When I was young, I would gaze up into the clouds and see white fluffy shapes against brilliant blue sky, floating gently across my sky. When I read and hear the 'cloud' ads these days, they seem to paint this same image in my mind-- just put your stuff in our cloud, and you never have to worry again.

Which is why I like this painting that hangs in my study by Howard Finster, "...a backwoods Baptist preacher inspired by the Gospel, visitations from the dead, and visions of extraterrestrial life."[1] Finster had a different way of looking at everyday things, and often provides more truth than a first glance reveals. While Finster painted this well before internet marketing types renamed their data centers as 'clouds', his view of the same clouds I looked at in the sky bears quite the similarity to what I see when I look at the current state of cloud computing.

While I love the fluffy whites and brilliant blues of today's cloud marketing hype, which include cost savings, elastic capacity, mobile leverage, and customer self-service, I see the technological equivalent of his angels and demons floating around happy and sad clouds, as well as hosts of other risks in and around that are all too real.

I love the benefits the cloud offers us all, and want to ensure we look clearly at what it takes to move our business or personal data into it, so those risks can be addressed and the benefits securely gained.

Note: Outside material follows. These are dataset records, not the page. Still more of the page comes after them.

(** The part both constructors share: a fresh object, its id and the count. *)
Definition construct (cb : bool) (s : State) (size : Z) (f : option callback) (r : runtime)
    : eid * runtime :=
  (next_eid r,
   mkRuntime (t_cur_executor r) (t_main_executor r) (t_base_executor r)
     (<[next_eid r := mkExecutor cb s (idGenerate r) size None f None]> (executors r))
     (S (next_eid r)) (idGenerate r) (u64 (executor_count r + 1)) (stacks r) (next_stack r)).

(** [Executor()] *)
Definition Executor_current (r : runtime) : eid * runtime := construct false Ready 0 None r.

(** [Executor(callback, stack_size)]; [None] is a null function. *)
Definition Executor_callback (f : option callback) (size : Z) (r : runtime)
    : outcome (eid * runtime) :=
  match f with
  | None => Fault AssertFailed
  | Some _ => Ok (construct true Init size f r)
  end.

(** [~Executor] *)
Definition Executor_destroy (e : eid) (r : runtime) : outcome runtime :=
  x ← get e r;
  Ok (mkRuntime (t_cur_executor r) (t_main_executor r) (t_base_executor r)
       (delete e (executors r)) (next_eid r) (least_unallocated_id r)
       (u64 (executor_count r - 1))
       (match stack_ x with Some s => stacks r ∖ {[s]} | None => stacks r end) (next_stack r)).

(** [Executor::getCurrent] *)
Definition getCurrent (r : runtime) : eid * runtime :=
  match t_cur_executor r with
  | Some e => (e, r)
  | None =>
      let '(e, r) := Executor_current r in
      (e, mkRuntime (Some e)
            (match t_main_executor r with Some m => Some m | None => Some e end)
            (Some e) (executors r) (next_eid r) (least_unallocated_id r)
            (executor_count r) (stacks r) (next_stack r))
  end.

(** [Executor::setMainExecutor] *)
Definition setMainExecutor (e : option eid) (r : runtime) : runtime :=
  mkRuntime (t_cur_executor r) e (t_base_executor r) (executors r) (next_eid r)
    (least_unallocated_id r) (executor_count r) (stacks r) (next_stack r).

(** ** Contexts *)

(** [Executor::makeContext]: an existing stack is freed and then reused. *)
Definition makeContext (e : eid) (r : runtime) : outcome runtime :=
  x ← get e r;
  let size := if stack_size_ x =? 0 then DefaultStackSize else stack_size_ x in
  match stack_ x with
  | Some s => Fault UseAfterFree
  | None =>
      let s := next_stack r in
      Ok (put e (set_context (Some Entry) (set_stack size (Some s) x))
            (set_stacks ({[s]} ∪ stacks r) (S s) r))
  end.

Definition initToReady (e : eid) (r : runtime) : outcome runtime :=
  r ← makeContext e r;
  x ← get e r;
  Ok (put e (set_state Ready x) r).

(** [Executor::resetContext]: the stack is zeroed and a new entry context is
    written to its top, but [context_] keeps its old value; only a context that
    is the entry point itself is at the address just rebuilt. *)
Definition resetContext (e : eid) (r : runtime) : outcome runtime :=
  x ← get e r;
  match stack_ x with
  | None => Fault NullDeref
  | Some _ =>
      let c := match context_ x with
               | Some Entry => Some Entry
               | Some _ => Some Smashed
               | None => None
               end in
      Ok (put e (set_context c x) r)
  end.

(** [Executor::swapContext(src, dst)] called with [k] left to do.  The resumed
    side stores the captured context: [executorMainFunc] into [src], a
    returning [swapContext(_, d)] into [d]. *)
Definition swapContext (src : option eid) (dst : eid) (k : code) (r : runtime)
    : outcome (code * runtime) :=
  d ← get dst r;
  match context_ d with
  | None => Fault NullDeref
  | Some Smashed => Fault UseAfterFree
  | Some Entry =>
      s ← of_option NullDeref src;
      x ← get s r;
      let r := put s (set_context (Some (Swapped dst k)) x) r in
      cur ← of_option NullDeref (t_cur_executor r);
      y ← get cur r;
      match callback_ y with
      | None => Fault AssertFailed
      | Some (Body c) => Ok (Run c, r)
      | Some ScheduleLoop => Ok (SchedHead, r)
      end
  | Some (Swapped d' k') =>
      x ← get d' r;
      Ok (k', put d' (set_context (Some (Swapped dst k)) x) r)
  end.

(** ** State transitions, each followed by what runs next *)

(** [execInner] / [mainExecInner] *)
Definition execInner (main : bool) (e : eid) (k : code) (r : runtime)
    : outcome (code * runtime) :=
  let r := set_cur (Some e) r in
  swapContext (if main then t_base_executor r else t_main_executor r) e k r.

(** [Executor::doExec] *)
Definition doExec (main : bool) (e : eid) (k : code) (r : runtime)
    : outcome (code * runtime) :=
  x ← get e r;
  match state_ x with
  | Init =>
      r ← initToReady e r;
      x ← get e r;
      execInner main e k (put e (set_state Exec x) r)
  | HoldUp | Ready => execInner main e k (put e (set_state Exec x) r)
  | Exec => Ok (k, r)
  | Terminal | Aborted => Ok (k, r)
  end.

Definition exec (e : eid) (k : code) (r : runtime) : outcome (code * runtime) :=
  _ ← assert_ (bool_decide (t_main_executor r ≠ Some e));
  doExec false e k r.

Definition mainExec (e : eid) (k : code) (r : runtime) : outcome (code * runtime) :=
  doExec true e k r.

(** [yieldInner] / [terminalInner] ([main] = false) and [mainYieldInner]. *)
Definition leaveInner (main : bool) (e : eid) (k : code) (r : runtime)
    : outcome (code * runtime) :=
  let target := if main then t_base_executor r else t_main_executor r in
  let r := set_cur target r in
  d ← of_option NullDeref target;
  swapContext (Some e) d k r.

(** [Executor::yield] ([main] = false) and [Executor::mainYield]. *)
Definition yield (main : bool) (e : eid) (k : code) (r : runtime)
    : outcome (code * runtime) :=
  x ← get e r;
  if bool_decide (state_ x = Exec)
  then leaveInner main e k (put e (set_state HoldUp x) r)
  else Ok (k, r).

Definition kill (e : eid) (k : code) (r : runtime) : outcome (code * runtime) :=
  x ← get e r;
  let r := put e (set_state Terminal x) r in
  if bool_decide (state_ x = Exec) then leaveInner false e k r else Ok (k, r).

Definition terminal (e : eid) (r : runtime) : outcome (code * runtime) :=
  x ← get e r;
  _ ← assert_ (bool_decide (state_ x = Exec));
  leaveInner false e MainTail (put e (set_state Terminal x) r).

(** The end of [executorMainFunc]: an exception is caught and logged, then the
    current executor is terminated. *)
Definition executorMainFunc_tail (r : runtime) : outcome (code * runtime) :=
  e ← of_option NullDeref (t_cur_executor r);
  terminal e r.

(** [Executor::reset] *)
Definition reset (e : eid) (f : option callback) (r : runtime) : outcome runtime :=
  x ← get e r;
  let r := put e (set_callback f x) r in
  match stack_ x with
  | Some _ => resetContext e r
  | None => makeContext e r
  end.

(** [Executor::reuse] *)
Definition reuse (e : eid) (r : runtime) : outcome runtime :=
  x ← get e r;
  if is_call_back_type_ x && bool_decide (state_ x = Terminal)
  then resetContext e (put e (set_state Ready x) r)
  else Ok r.

Definition setId (e : eid) (id : Z) (r : runtime) : outcome runtime :=
  x ← get e r;
  Ok (put e (mkExecutor (is_call_back_type_ x) (state_ x) id (stack_size_ x) (stack_ x) (callback_ x)
               (context_ x)) r).

(** [Executor::getCurrentId]: 0 on a thread that has no executor yet. *)
Definition getCurrentId (r : runtime) : outcome Z :=
  match t_cur_executor r with
  | Some e => x ← get e r; Ok (id_ x)
  | None => Ok 0
  end.

(** [Executor::totalExecutorCount] *)
Definition totalExecutorCount (r : runtime) : Z := executor_count r.

(** ** Switching back and forth *)

Lemma get_Some e r x : executors r !! e = Some x → get e r = Ok x.
Proof. unfold get. by intros ->. Qed.

Lemma lookup_put_eq e x r : executors (put e x r) !! e = Some x.
Proof. apply lookup_insert_eq. Qed.

Lemma lookup_put_ne e e' x r : e ≠ e' → executors (put e x r) !! e' = executors r !! e'.
Proof. intros. by apply lookup_insert_ne. Qed.

(** The executor [e] is not running and its next switch-in, from an [exec()]
    whose saved context is [m], continues at [kc]. *)
Definition resumes (m e : eid) (kc : code) (r : runtime) : Prop :=
  ∃ x, executors r !! e = Some x ∧
    match state_ x with
    | HoldUp => context_ x = Some (Swapped m kc)
    | Ready => context_ x = Some Entry ∧ ∃ c, callback_ x = Some (Body c) ∧ kc = Run c
    | Init => stack_ x = None ∧ ∃ c, callback_ x = Some (Body c) ∧ kc = Run c
    | _ => False
    end.

(** [e] runs, and [m] waits inside the [exec()] that switched to it. *)
Definition switched (m e : eid) (k : code) (r : runtime) : Prop :=
  t_main_executor r = Some m ∧ t_cur_executor r = Some e ∧
  (∃ x, executors r !! e = Some x ∧ state_ x = Exec) ∧
  (∃ y, executors r !! m = Some y ∧ context_ y = Some (Swapped e k)).

(** [r'] is [r] but for the executors [m] and [e], of which [m] only got a new
    context. *)
Record only_touched (m e : eid) (r r' : runtime) : Prop := {
  tch_main : t_main_executor r' = t_main_executor r;
  tch_base : t_base_executor r' = t_base_executor r;
  tch_next : next_eid r' = next_eid r;
  tch_least : least_unallocated_id r' = least_unallocated_id r;
  tch_count : executor_count r' = executor_count r;
  tch_other : ∀ e', e' ≠ m → e' ≠ e → executors r' !! e' = executors r !! e';
  tch_m : ∀ y, executors r !! m = Some y → ∃ c, executors r' !! m = Some (set_context c y);
  tch_e : ∀ x, executors r !! e = Some x →
          ∃ x', executors r' !! e = Some x' ∧ id_ x' = id_ x ∧ callback_ x' = callback_ x
}.

Lemma execInner_switch m e kc k r x y :
  t_main_executor r = Some m → m ≠ e →
  executors r !! m = Some y → executors r !! e = Some x →
  (context_ x = Some (Swapped m kc) ∨
   context_ x = Some Entry ∧ ∃ c, callback_ x = Some (Body c) ∧ kc = Run c) →
  execInner false e k r =
  Ok (kc, put m (set_context (Some (Swapped e k)) y) (set_cur (Some e) r)).
Proof.
  intros Hm Hne Hy Hx Hc. unfold execInner, swapContext. simpl.
  rewrite (get_Some e _ x) by done. simpl. rewrite Hm. simpl.
  destruct Hc as [-> | (-> & c & Hc & ->)]; simpl; rewrite (get_Some m _ y) by done; simpl.
  - done.
  - rewrite (get_Some e _ x) by (by rewrite lookup_put_ne). simpl. by rewrite Hc.
Qed.

Lemma leaveInner_switch m e k ke r x y :
  t_main_executor r = Some m → m ≠ e →
  executors r !! m = Some y → executors r !! e = Some x →
  context_ y = Some (Swapped e k) →
  leaveInner false e ke r =
  Ok (k, put e (set_context (Some (Swapped m ke)) x) (set_cur (Some m) r)).
Proof.
  intros Hm Hne Hy Hx Hc. unfold leaveInner. rewrite Hm. simpl. unfold swapContext.
  rewrite (get_Some m _ y) by done. simpl. rewrite Hc.
  by rewrite (get_Some e _ x) by done.
Qed.

(** What a switch from [m] into [e] leaves: [e] written with [x'], [m]'s context
    saved. *)
Lemma switched_in m e k r r0 x x' y :
  t_main_executor r0 = t_main_executor r → t_base_executor r0 = t_base_executor r →
  next_eid r0 = next_eid r → least_unallocated_id r0 = least_unallocated_id r →
  executor_count r0 = executor_count r → executors r0 = <[e := x']> (executors r) →
  t_main_executor r = Some m → m ≠ e →
  executors r !! m = Some y → executors r !! e = Some x →
  state_ x' = Exec → id_ x' = id_ x → callback_ x' = callback_ x →
  let r' := put m (set_context (Some (Swapped e k)) y) (set_cur (Some e) r0) in
  switched m e k r' ∧ only_touched m e r r'.
Proof.
  intros Hm0 Hb0 Hn0 Hl0 Hc0 He0 Hm Hne Hy Hx Hs Hid Hcb r'. split.
  - split_and!; [simpl; congruence|done| |].
    + exists x'. split; [|done]. unfold r'. rewrite lookup_put_ne by done. simpl.
      rewrite He0. apply lookup_insert_eq.
    + eexists. split; [apply lookup_put_eq|done].
  - constructor; simpl; try done.
    + intros. rewrite He0. by rewrite !lookup_insert_ne by congruence.
    + intros y' Hy'. simplify_eq. eexists. apply lookup_insert_eq.
    + intros x0 Hx0. simplify_eq. exists x'. rewrite lookup_insert_ne by done.
      rewrite He0, lookup_insert_eq. done.
Qed.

Most board directors I talk with first see the fluffy side, and can't wait to gain all those advantages. Sometimes it's difficult to explain why they should integrate a cloud security plan into their transition, which lowers their costs and risks, when they don't hear or see about these risks in the airport posters. It turns out there are great new products available that can be used to establish manageable risk in the cloud, but it must be architected and planned before you throw everything up there. Advances in encryption and key management, audit-ability, constant vigilance, advanced threat detection, and more are all tools that can be brought to bear in the cloud now.

It's possible, but not automatic, to work more safely in the cloud that in your old data center!

Maybe if we all share the wisdom of Howard Finster that he saw and painted all those years ago, people will think about the true picture of the clouds today, and then take the available steps to paint their own picture.

[1] Howard Finster, Stranger from Another World: Man of Visions Now on This Earth by Howard Finster, Roger Manley (Photographer), Victor Faccinto (Photographer), Tom Patterson {no relation]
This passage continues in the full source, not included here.